Even if we were to apply the standards of more recent Unite States Supreme Court cases, as suggested in People v. Harris, supra, 9 Cal.4th at p. 424, we would still find the error prejudicial. In Yates v. Evatt (1991) 500 U.S. 391, the Supreme Court refined the nature of the inquiry a reviewing court must undertake in applying the Chapman harmless error standard to cases in which the jury was misinstructed on some aspect of an element of the charged offense. Instead of focusing on whether the evidence was overwhelming, Yates directs us to determine what evidence the jury actually considered under the instructions and to decide whether a reasonable jury would have come to the verdict without consideration of the erroneous portion of the instruction. (Yates v. Evatt, supra, 500 U.S. at pp. 403-4,’.)5; see also People v. Harris, supra, 9 Cal.4th at pp. 424-43 1.)
We are unable to find the error harmless under those standards. The prosecutor’s heavy emphasis on the stomach punch, coupled with the ambiguity regarding the circumstances of the blow to the chest, make it impossible to conclude that the jury reached its verdict without considering the abdominal injury as a proximate cause of J’s death. The error in submitting the abdominal injury as a proximate cause requires reversal of the conviction for murder as well as the conviction for assault on a child resulting in death since the latter conviction involved the same causation issue.
2. Other Contentions
The remainder of appellant’s contentions are aimed at his convictions for murder and assault on a child resulting in death. Our reversal of those convictions on the causation issue renders it unnecessary to address appellant’s other contentions.
3. Discovery Motion
The discovery motion sought disclosure and in camera review of Mr. P’s “rap sheet” for determination of whether there were any arrests or offenses that would have been admissible to impeach him. Our reversal of counts one and three makes it unnecessary to rule on this motion. Accordingly, the motion is denied as moot.
III. DISPOSITION
The judgment of conviction is reversed as to counts one and three; it is affirmed as to count two.
Kline, P. J.
We concur:
Haerle, J.
Lambden, J.
Footnote 1: All statutory references hereafter are to the Penal Code unless otherwise indicated.

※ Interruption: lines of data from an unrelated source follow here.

(** A partition between two bounds that holds [v] is not left out by a comparison that [v] satisfies. *)
Lemma overlaps_sound k v l op lower upper :
  keyedAs k v → keyedAs k l → isComparison op = true → opHolds op (cmp v l) = true →
  (∀ b, upper = Some b → keyedAs k b ∧ cmp v b < 0) →
  (∀ b, lower = Some b → keyedAs k b ∧ 0 <= cmp v b) →
  rangeOverlapsComp (toKey <$> lower) (toKey <$> upper) (op, toKey l) = true.
Proof.
  intros Hv Hl Hc Hop Hup Hlo.
  assert (∀ b, keyedAs k b → compareAgain (toKey l) (toKey b) = cmp l b ∧
    compareAgain (toKey b) (toKey l) = cmp b l) as Hag.
  { intros b Hb. unfold compareAgain. by rewrite (again_keyed k l Hl), (again_keyed k b Hb). }
  assert (∀ b, upper = Some b → 0 <= cmp v l → cmp l b < 0) as Hu.
  { intros b (Hb & Hvb)%Hup Hvl. pose proof (compareValues_trans k b l v Hb Hl Hv) as Ht.
    pose proof (compareValues_antisym v b). pose proof (compareValues_antisym v l). pose proof (compareValues_antisym l b). lia. }
  assert (∀ b, lower = Some b → cmp v l <= 0 → cmp b l <= 0) as Hw.
  { intros b (Hb & Hvb)%Hlo Hvl. pose proof (compareValues_trans k b v l Hb Hv Hl) as Ht. pose proof (compareValues_antisym v b). lia. }
  assert (∀ b, lower = Some b → cmp v l < 0 → cmp b l < 0) as Hws.
  { intros b (Hb & Hvb)%Hlo Hvl. pose proof (compareValues_trans k l b v Hl Hb Hv) as Ht.
    pose proof (compareValues_antisym v b). pose proof (compareValues_antisym v l). pose proof (compareValues_antisym l b). lia. }
  assert (∀ b, upper = Some b → keyedAs k b) as Ku by (by intros b []%Hup).
  assert (∀ b, lower = Some b → keyedAs k b) as Kl by (by intros b []%Hlo).
  apply isComparison_cases in Hc. unfold rangeOverlapsComp.
  repeat (apply elem_of_cons in Hc as [->|Hc]); try (by apply elem_of_nil in Hc); cbn in Hop |- *; try done;
    destruct lower as [w|], upper as [u|]; cbn [fmap option_fmap option_map from_option]; try done.
  all: try pose proof (Hag _ (Kl _ eq_refl)) as [Lw Rw]; try pose proof (Hag _ (Ku _ eq_refl)) as [Lu Ru];
    try specialize (Hw _ eq_refl); try specialize (Hws _ eq_refl); try specialize (Hu _ eq_refl); rewrite ?Lw, ?Rw, ?Lu, ?Ru;
    try pose proof (compareValues_antisym w l); try pose proof (compareValues_antisym u l); bcase; cbn; done || lia.
Qed.

(** *** The partition of a row *)

Lemma rangeLoop_spec v parts t :
  rangeLoop sprint v parts = Ok t →
  ∃ i p, parts !! i = Some p ∧ p_TableName p = t ∧ (∀ b, p_Bound p = Some b → cmp v b < 0) ∧
    ∀ j q b, (j < i)%nat → parts !! j = Some q → p_Bound q = Some b → 0 <= cmp v b.
Proof.
  induction parts as [|p parts IH]; cbn; [done|]. destruct (p_Bound p) as [b|] eqn:Eb.
  - destruct (Z.ltb_spec (cmp v b) 0).
    + intros [= <-]. exists O, p. split_and!; [done|done| |intros; lia]. intros b' Hb'. congruence.
    + intros (i & q & Hi & Ht & Hq & Hj)%IH. exists (S i), q. split_and!; [done..|]. intros [|j] q' b' Hlt Hq' Hb'.
      * cbn in Hq'. injection Hq' as <-. congruence.
      * apply (Hj j q' b'); [lia|done|done].
  - intros [= <-]. exists O, p. split_and!; [done|done| |intros; lia]. intros b' Hb'. congruence.
Qed.

Lemma applyComparison_length before mask bounds c :
  length mask = length bounds → length (applyComparison before mask bounds c) = length bounds.
Proof. revert before bounds. induction mask as [|m mask IH]; intros before [|b bounds] H; try done. cbn. f_equal. apply IH. by injection H. Qed.

Lemma applyComparison_lookup before mask bounds c i b :
  mask !! i = Some true → bounds !! i = Some b →
  rangeOverlapsComp (match i with O => before | S j => default None (bounds !! j) end) b c = true →
  applyComparison before mask bounds c !! i = Some true.
Proof.
  revert before bounds i. induction mask as [|m mask IH]; intros before [|b' bounds] [|i] Hm Hb Ho; try done; cbn in *.
  - injection Hm as ->. injection Hb as ->. by rewrite Ho.
  - apply IH; [done|done|]. by destruct i.
Qed.

Lemma mask_keeps bounds comps i b mask :
  length mask = length bounds → mask !! i = Some true → bounds !! i = Some b →
  (∀ c, c ∈ comps → rangeOverlapsComp (match i with O => None | S j => default None (bounds !! j) end) b c = true) →
  foldl (λ mask c, applyComparison None mask bounds c) mask comps !! i = Some true.
Proof.
  intros Hl Hm Hb. revert mask Hl Hm. induction comps as [|c comps IH]; intros mask Hl Hm Hc; [done|]. cbn. apply IH.
  - by apply applyComparison_length.
  - apply (applyComparison_lookup _ _ _ _ _ b); [done|done|]. apply Hc. by left.
  - intros c' Hin. apply Hc. by right.
Qed.

Lemma kept_elem mask parts i p : mask !! i = Some true → parts !! i = Some p → p ∈ kept mask parts.
Proof.
  revert parts i. induction mask as [|m mask IH]; intros [|q parts] [|i] Hm Hp; try done; cbn in *.
  - injection Hm as ->. injection Hp as ->. by left.
  - destruct m; [right|]; by apply (IH _ i).
Qed.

Footnote 2: The prosecutor argued in pertinent part: “Implied malice. That’s different…. [¶] But if you punch somebody that’s a small child in the stomach, do you know that is dangerous? Is there anybody who would say punching a small child isn’t dangerous? … Yeah, you know that’s dangerous. You know it and you do it anyhow with conscious disregard for it…. [¶] Now, we know that according to the pathologist, either of a couple of blows could have killed J. He said before that one blow that had happened days earlier would have killed her but for the other blow that ended her life. Well, the law also says if you do something that starts in motion the facts that someone is going to die and some other intervening fact happens,:-,that doesn’t take you off the hook. You are still responsible…. [¶] You punch a child two days before and they actually die because you punched them again, you’re responsible for the first punch and you’re responsible for the second punch. You’re responsible for the kicks and you’re responsible for the death. It doesn’t make a difference whether or not the person would have died anyhow. [¶] If a person unlawfully inflicts a physical injury upon another person and that injury is the cause of the later death, such conduct constitutes an unlawful homicide even though the injury inflicted was not the only cause of the death. [¶] Moreover, that conduct constitutes unlawful homicide even if the person injured had already been weakened by disease or injury or is probable that a person in sound physical condition would not have died from the injury; it is probable that the injury only hastened the death of the injured person; that the injured person would have died soon thereafter from another cause or other causes. Right there. Even if the person would have died from something else, if you cause that injury and the person would have died, you are responsible.”